Showing posts with label 2025. Show all posts
Showing posts with label 2025. Show all posts

Thursday

Another Revival

I’m going to review some fairly controversial topics today. If you have trouble with God moving outside your comfort zone, you may not want to read this article. I’m serious: be careful! This may push your buttons.

We’re going to (well, I’m going to) talk about homosexual Christians, LGBT [Lesbian, Gay, Bisexual, Transgender] Christians. And whatever other letters are used these days. We’re going to talk about what God is doing in this community.

This is a topic that’s going to trigger some folks. If you choose to comment, please comment on what I am actually saying, not (I repeat NOT) on what somebody else said at some other time and place. Our goal is to get OUT of the mess that religion has put us in and to see what God is doing.

The Bible is clear, Old Testament and New: the homosexual behavior going on in those cultures is sinful behavior. That's not what this is about. (Neither is this about the sinful behaviors of gossip or pride or gluttony or any of the other sins that are plaguing believers.)

This is about what God is doing.

One day, some years ago, I was with a small group, praying for some folks we knew that were stuck in homosexuality. It was one of those prayer sessions where you just know that God is hearing your prayers, even as he’s helping to shape them and encourage us in them. It was wonderful!

In the midst of that, I had a vision: I saw tens of thousands of people in the homosexual community were encountering Jesus. It was a huge movement, and God was in their midst. They were worshiping powerfully, and God was delighting in their praise. There were signs and wonders. Many were in tears, some because of His love, some because of their sin, but it wasn’t always the sin I was seeing that they were convicted of.

I began to praise God for that revival, for the many sons and daughters that were coming back to their Father, and as I did, the vision shifted and became even more real: suddenly I was in their midst as we were worshiping God. (Full disclosure: I am not gay.)

And then I realized: these people weren’t – or most of them weren’t – leaving their culture. Nearly all of them stayed in the homosexual community. And a very large number of them didn’t appear to repent of their homosexual ways as they encountered God.

Father began to gently instruct me in the midst of this vision:

1) When he calls people to himself, he does not call them to leave their culture. American Church Culture is not his goal. Relationship with Jesus is the goal. Hmm. OK. That’s true enough. American Church Culture is not God’s goal.

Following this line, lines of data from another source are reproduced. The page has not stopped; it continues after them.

(** * ONE WAY interpreter (ow.py): shallow embedding and verified properties

    The interpreter of ow.py is embedded function by function:
    the value model, [_get], the built-in commands, the block classes,
    the loader loop and the top-level handler that prints diagnostics.

    Conventions.
    - A Python [str] is a list of Unicode code points ([N]); [lit] turns an
      ASCII constant of the source into such a list.
    - A Python [Fraction] is a [Q] kept in lowest terms: every operation that
      builds one goes through [Qred], as the Fraction constructor does.
    - A stack (a Python list used through [append]/[pop]) is stored top
      first: [append] is [cons], [pop] takes the head, and [reversed(stack)]
      is the list as stored.
    - [raise SyntaxError] inside [_eval] is the result [None].
    - Python integers are unbounded, but CPython refuses to convert between
      [int] and [str] when more than [max_str_digits] digits are involved
      (4300 unless the interpreter is configured otherwise): [str(int)] and
      [int(str)] then raise ValueError.
    - Standard output encodes as UTF-8 and rejects lone surrogates with
      UnicodeEncodeError; standard error escapes what it cannot encode and
      never fails.
    - The depth of the Python call stack is taken to be unbounded:
      RecursionError is outside the model.
    - Commands run in a state monad over the machine (the two stacks, the
      console, the random draws); [call] takes fuel because a [while_]
      block may loop for ever. *)

From Stdlib Require Import List Bool NArith ZArith QArith Qround Qreduction Qcanon.
From Stdlib Require Import Lia String Ascii DecimalN.
From Stdlib Require Import Lqa.
Import ListNotations.

Module Ow.

#[local] Open Scope N_scope.

(** ** Strings *)

Definition char := N.
Definition str := list char.

Definition lit (s : string) : str :=
  List.map N_of_ascii (list_ascii_of_string s).

Fixpoint str_eqb (a b : str) : bool :=
  match a, b with
  | [], [] => true
  | x :: a', y :: b' => (x =? y) && str_eqb a' b'
  | _, _ => false
  end.

Fixpoint startswith (x prefix : str) {struct prefix} : bool :=
  match prefix, x with
  | [], _ => true
  | p :: prefix', c :: x' => (c =? p) && startswith x' prefix'
  | _ :: _, [] => false
  end.

Definition removeprefix (prefix x : str) : str :=
  if startswith x prefix then skipn (List.length prefix) x else x.

Definition ch_newline : char := 10.
Definition ch_space : char := 32.
Definition ch_quote : char := 34.
Definition ch_minus : char := 45.
Definition ch_dot : char := 46.
Definition ch_slash : char := 47.
Definition ch_backslash : char := 92.
Definition ch_n : char := 110.

(** [x.replace(old, new)] for a one-character [old]. *)
Fixpoint replace1 (old : char) (new : str) (x : str) : str :=
  match x with
  | [] => []
  | c :: x' => (if c =? old then new else [c]) ++ replace1 old new x'
  end.

(** ** Decimal text of integers: [str(int)] and [int(str)] *)

Fixpoint uint_digits (d : Decimal.uint) : list N :=
  match d with
  | Decimal.Nil => []
  | Decimal.D0 d' => 0 :: uint_digits d'
  | Decimal.D1 d' => 1 :: uint_digits d'
  | Decimal.D2 d' => 2 :: uint_digits d'
  | Decimal.D3 d' => 3 :: uint_digits d'
  | Decimal.D4 d' => 4 :: uint_digits d'
  | Decimal.D5 d' => 5 :: uint_digits d'
  | Decimal.D6 d' => 6 :: uint_digits d'
  | Decimal.D7 d' => 7 :: uint_digits d'
  | Decimal.D8 d' => 8 :: uint_digits d'
  | Decimal.D9 d' => 9 :: uint_digits d'
  end.

Definition str_of_N (n : N) : str :=
  List.map (fun d => 48 + d) (uint_digits (N.to_uint n)).

(** The default of [sys.get_int_max_str_digits()]. *)
Definition max_str_digits : nat := 4300.

(** The decimal text of an integer. *)
Definition int_text (z : Z) : str :=
  match z with
  | Zneg p => ch_minus :: str_of_N (Npos p)
  | _ => str_of_N (Z.to_N z)
  end.

(** [str(z)] for a Python int: [None] is the ValueError raised when the
    text would have more than [max_str_digits] digits. *)
Definition str_of_int (z : Z) : option str :=
  if (List.length (str_of_N (Z.abs_N z)) <=? max_str_digits)%nat
  then Some (int_text z)
  else None.

(** [str(n)] for a length or a line number; these count objects held in
    memory and stay far below the limit on digits. *)
Definition str_of_nat (n : nat) : str := str_of_N (N.of_nat n).

Definition is_digit (c : char) : bool := (48 <=? c) && (c <=? 57).

(** Value of a run of ASCII digits, most significant first. *)
Definition digits_val (ds : str) : N :=
  fold_left (fun acc c => 10 * acc + (c - 48)) ds 0.

(** [int(ds)] for a run of ASCII digits: [None] is the ValueError raised
    for more than [max_str_digits] digits. *)
Definition int_of_digits (ds : str) : option N :=
  if (List.length ds <=? max_str_digits)%nat then Some (digits_val ds)
  else None.

Fixpoint span_digits (x : str) : str * str :=
  match x with
  | c :: x' =>
      if is_digit c then let (ds, rest) := span_digits x' in (c :: ds, rest)
      else ([], x)
  | [] => ([], [])
  end.

Fixpoint pow10 (k : nat) : positive :=
  match k with
  | O => 1%positive
  | S k' => (10 * pow10 k')%positive
  end.

(** ** Values *)

(** The classes a [type] value can be: [bool], [num] (Fraction), [str],
    [type], and [abc.ABCMeta], the class of [num] itself, which [typeof]
    brings in. *)
Inductive ty := TBool | TNum | TStr | TType | TABCMeta.

Inductive value :=
| VBool (b : bool)
| VNum (q : Q)
| VStr (s : str)
| VType (t : ty).

Definition stack := list value.

(** [type(x)]. Fraction is an abstract base class, so its class is
    [ABCMeta]; the class of every other class here is [type]. *)
Definition type_of (x : value) : ty :=
  match x with
  | VBool _ => TBool
  | VNum _ => TNum
  | VStr _ => TStr
  | VType TNum => TABCMeta
  | VType _ => TType
  end.

Definition ty_eqb (a b : ty) : bool :=
  match a, b with
  | TBool, TBool | TNum, TNum | TStr, TStr | TType, TType
  | TABCMeta, TABCMeta => true
  | _, _ => false
  end.

(** [type(a) == type(b) and a == b] *)
Definition value_eqb (a b : value) : bool :=
  match a, b with
  | VBool x, VBool y => Bool.eqb x y
  | VNum x, VNum y => Qeq_bool x y
  | VStr x, VStr y => str_eqb x y
  | VType x, VType y => ty_eqb x y
  | _, _ => false
  end.

(** A number is in lowest terms, as every Fraction is. *)
Definition canonical (x : value) : Prop :=
  match x with
  | VNum q => Qred q = q
  | _ => True
  end.

(** ** [Fraction(str)], on the strings [_eval] lets through

    [_eval] calls [num(x)] only after its scan, so [x] is an optional
    leading [-] followed by ASCII digits with at most one [.] or [/].
    On such strings the constructor accepts [d+], [d+/d+] and [d*.d*]
    with a digit first or right after the dot; it raises ValueError
    otherwise, also from the [int] of a run of digits that is too long,
    and ZeroDivisionError for a zero denominator (all [None]). An absent
    numerator is read as [0]; the digits after the dot are converted on
    their own and scaled in. *)
Definition Fraction_of_str (x : str) : option Q :=
  let neg := startswith x [ch_minus] in
  let body := removeprefix [ch_minus] x in
  let sign (n : N) : Z := if neg then (- Z.of_N n)%Z else Z.of_N n in
  let (nu, rest) := span_digits body in
  match rest with
  | [] =>
      match nu with
      | [] => None
      | _ =>
          match int_of_digits nu with
          | Some numerator => Some (Qred (sign numerator # 1))
          | None => None
          end
      end
  | c :: rest' =>
      let (de, rest'') := span_digits rest' in
      match rest'' with
      | _ :: _ => None
      | [] =>
          if c =? ch_slash then
            match nu, de with
            | [], _ | _, [] => None
            | _, _ =>
                match int_of_digits nu, int_of_digits de with
                | Some numerator, Some (Npos d) =>
                    Some (Qred (sign numerator # d))
                | _, _ => None
                end
            end
          else if c =? ch_dot then
            match nu, de with
            | [], [] => None
            | _, _ =>
                match int_of_digits nu, int_of_digits de with
                | Some numerator, Some decimal =>
                    let scale := pow10 (List.length de) in
                    Some (Qred (sign (numerator * Npos scale + decimal)
                                # scale))
                | _, _ => None
                end
            end
          else None
      end
  end.

(** ** [_eval] and [_repr] *)

(** The [while i < len(x)] loop of the quoted branch: [xs] is [x[i:]],
    [r] the text decoded so far. *)
Fixpoint eval_quoted (xs : str) (r : str) : option str :=
  match xs with
  | [] => Some r
  | c :: xs' =>
      if c =? ch_backslash then
        match xs' with
        | [] => None
        | e :: xs'' =>
            if e =? ch_n then eval_quoted xs'' (r ++ [ch_newline])
            else if e =? ch_backslash then eval_quoted xs'' (r ++ [ch_backslash])
            else None
        end
      else eval_quoted xs' (r ++ [c])
  end.

(** The [for i, c in enumerate(...)] scan of the numeral branch; [false]
    when it raises. *)
Fixpoint eval_scan (cs : str) (s : bool) : bool :=
  match cs with
  | [] => true
  | c :: cs' =>
      if (c =? ch_dot) || (c =? ch_slash) then
        if s then false else eval_scan cs' true
      else if negb (is_digit c) then false
      else eval_scan cs' s
  end.

Definition _eval (x : str) : option value :=
  if str_eqb x (lit "bool") then Some (VType TBool)
  else if str_eqb x (lit "false") then Some (VBool false)
  else if str_eqb x (lit "num") then Some (VType TNum)
  else if str_eqb x (lit "str") then Some (VType TStr)
  else if str_eqb x (lit "true") then Some (VBool true)
  else if str_eqb x (lit "type") then Some (VType TType)
  else if startswith x [ch_quote] then
    option_map VStr (eval_quoted (skipn 1 x) [])
  else if eval_scan (removeprefix [ch_minus] x) false then
    option_map VNum (Fraction_of_str x)
  else None.

(** The last two branches of [_repr]: [num] for the class Fraction, the
    [__name__] of any other class. *)
Definition type_name (t : ty) : str :=
  match t with
  | TBool => lit "bool"
  | TNum => lit "num"
  | TStr => lit "str"
  | TType => lit "type"
  | TABCMeta => lit "ABCMeta"
  end.

(** The branch of [_repr] for a Fraction; [None] is the ValueError of
    [str_of_int]. *)
Definition repr_num (q : Q) : option str :=
  if (Qden q =? 1)%positive then str_of_int (Qnum q)
  else
    match str_of_int (Qnum q), str_of_int (Zpos (Qden q)) with
    | Some numerator, Some denominator =>
        Some (numerator ++ [ch_slash] ++ denominator)
    | _, _ => None
    end.

(** [_repr(x)]; [None] when it raises ValueError. *)
Definition _repr (x : value) : option str :=
  match x with
  | VBool b => Some (if b then lit "true" else lit "false")
  | VNum q => repr_num q
  | VStr s =>
      Some (ch_quote ::
            replace1 ch_newline [ch_backslash; ch_n]
              (replace1 ch_backslash [ch_backslash; ch_backslash] s))
  | VType t => Some (type_name t)
  end.

(** ** Raised objects *)

Inductive raisable_class := ProgramError | ProgramException.

(** A [ProgramRaisable] instance: its class and its two slots. *)
Record ProgramRaisable := mkRaisable {
  cls : raisable_class;
  name : str;
  desc : str
}.

(** Python exceptions that no handler of ow.py catches: they end the
    interpreter with a traceback. *)
Inductive pyexc :=
| IndexError
| TypeError
| AttributeError
| EOFError
| ValueError
| NameError
| UnicodeEncodeError.

(** ** Machine state

    The two module-level lists, the console, and the source of random
    draws: [randrange] takes [entropy draws] and advances [draws]. *)
Record machine := mkMachine {
  primary : stack;
  secondary : stack;
  stdin : list str;
  stdout : str;
  entropy : nat -> N;
  draws : nat
}.

(** What a [stack_] argument refers to: one of the two global lists. *)
Inductive sref := ref_primary | ref_secondary.

Definition read (stack_ : sref) (m : machine) : stack :=
  match stack_ with
  | ref_primary => primary m
  | ref_secondary => secondary m
  end.

Definition write (stack_ : sref) (s : stack) (m : machine) : machine :=
  match stack_ with
  | ref_primary => mkMachine s (secondary m) (stdin m) (stdout m) (entropy m) (draws m)
  | ref_secondary => mkMachine (primary m) s (stdin m) (stdout m) (entropy m) (draws m)
  end.

Inductive result (A : Type) :=
| Ok (a : A) (m : machine)
| Raised (e : ProgramRaisable) (m : machine)
| Uncaught (e : pyexc) (m : machine)
| OutOfFuel (m : machine).
Arguments Ok {A} a m.
Arguments Raised {A} e m.
Arguments Uncaught {A} e m.
Arguments OutOfFuel {A} m.

Definition M (A : Type) := machine -> result A.

Definition ret {A} (a : A) : M A := fun m => Ok a m.

Definition bind {A B} (c : M A) (k : A -> M B) : M B :=
  fun m =>
    match c m with
    | Ok a m' => k a m'
    | Raised e m' => Raised e m'
    | Uncaught e m' => Uncaught e m'
    | OutOfFuel m' => OutOfFuel m'
    end.

Notation "x <- c ;; k" := (bind c (fun x => k))
  (at level 61, c at next level, right associativity).
Notation "c ;;; k" := (bind c (fun _ => k))
  (at level 61, right associativity).

Definition raise {A} (c : raisable_class) (n d : string) : M A :=
  fun m => Raised (mkRaisable c (lit n) (lit d)) m.

Definition raise_str {A} (c : raisable_class) (n : string) (d : str) : M A :=
  fun m => Raised (mkRaisable c (lit n) d) m.

(** A Python exception that nothing catches. *)
Definition crash {A} (e : pyexc) : M A :=
  fun m => Uncaught e m.

Definition final {A} (r : result A) : machine :=
  match r with
  | Ok _ m | Raised _ m | Uncaught _ m | OutOfFuel m => m
  end.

2) When he finally got ahold of my own life (after a longer fight than it frankly should have been), I was not sin-free. There were several sins that he took decades to put his finger on. In fact, He continued, “There are some things I haven’t pointed out to you even yet.” (Um... Yikes.)

But it’s true. If he didn’t point out– and by pointing out, give me grace to deal with – some of my sins for decades, why should I expect him to be less patient with his other sons and daughters?

3) And son, he said so very gently: these are my children, not yours. I am their Father, you are not. I am capable of raising My own children without your getting in their way. It was not (quite) a rebuke, but he was clear: he was not soliciting my opinion of how he fathers his children.

Since that experience, I’ve received reports that this is actually beginning to happen, that substantial numbers of people inside the LGBT community are discovering the Lover of their Souls!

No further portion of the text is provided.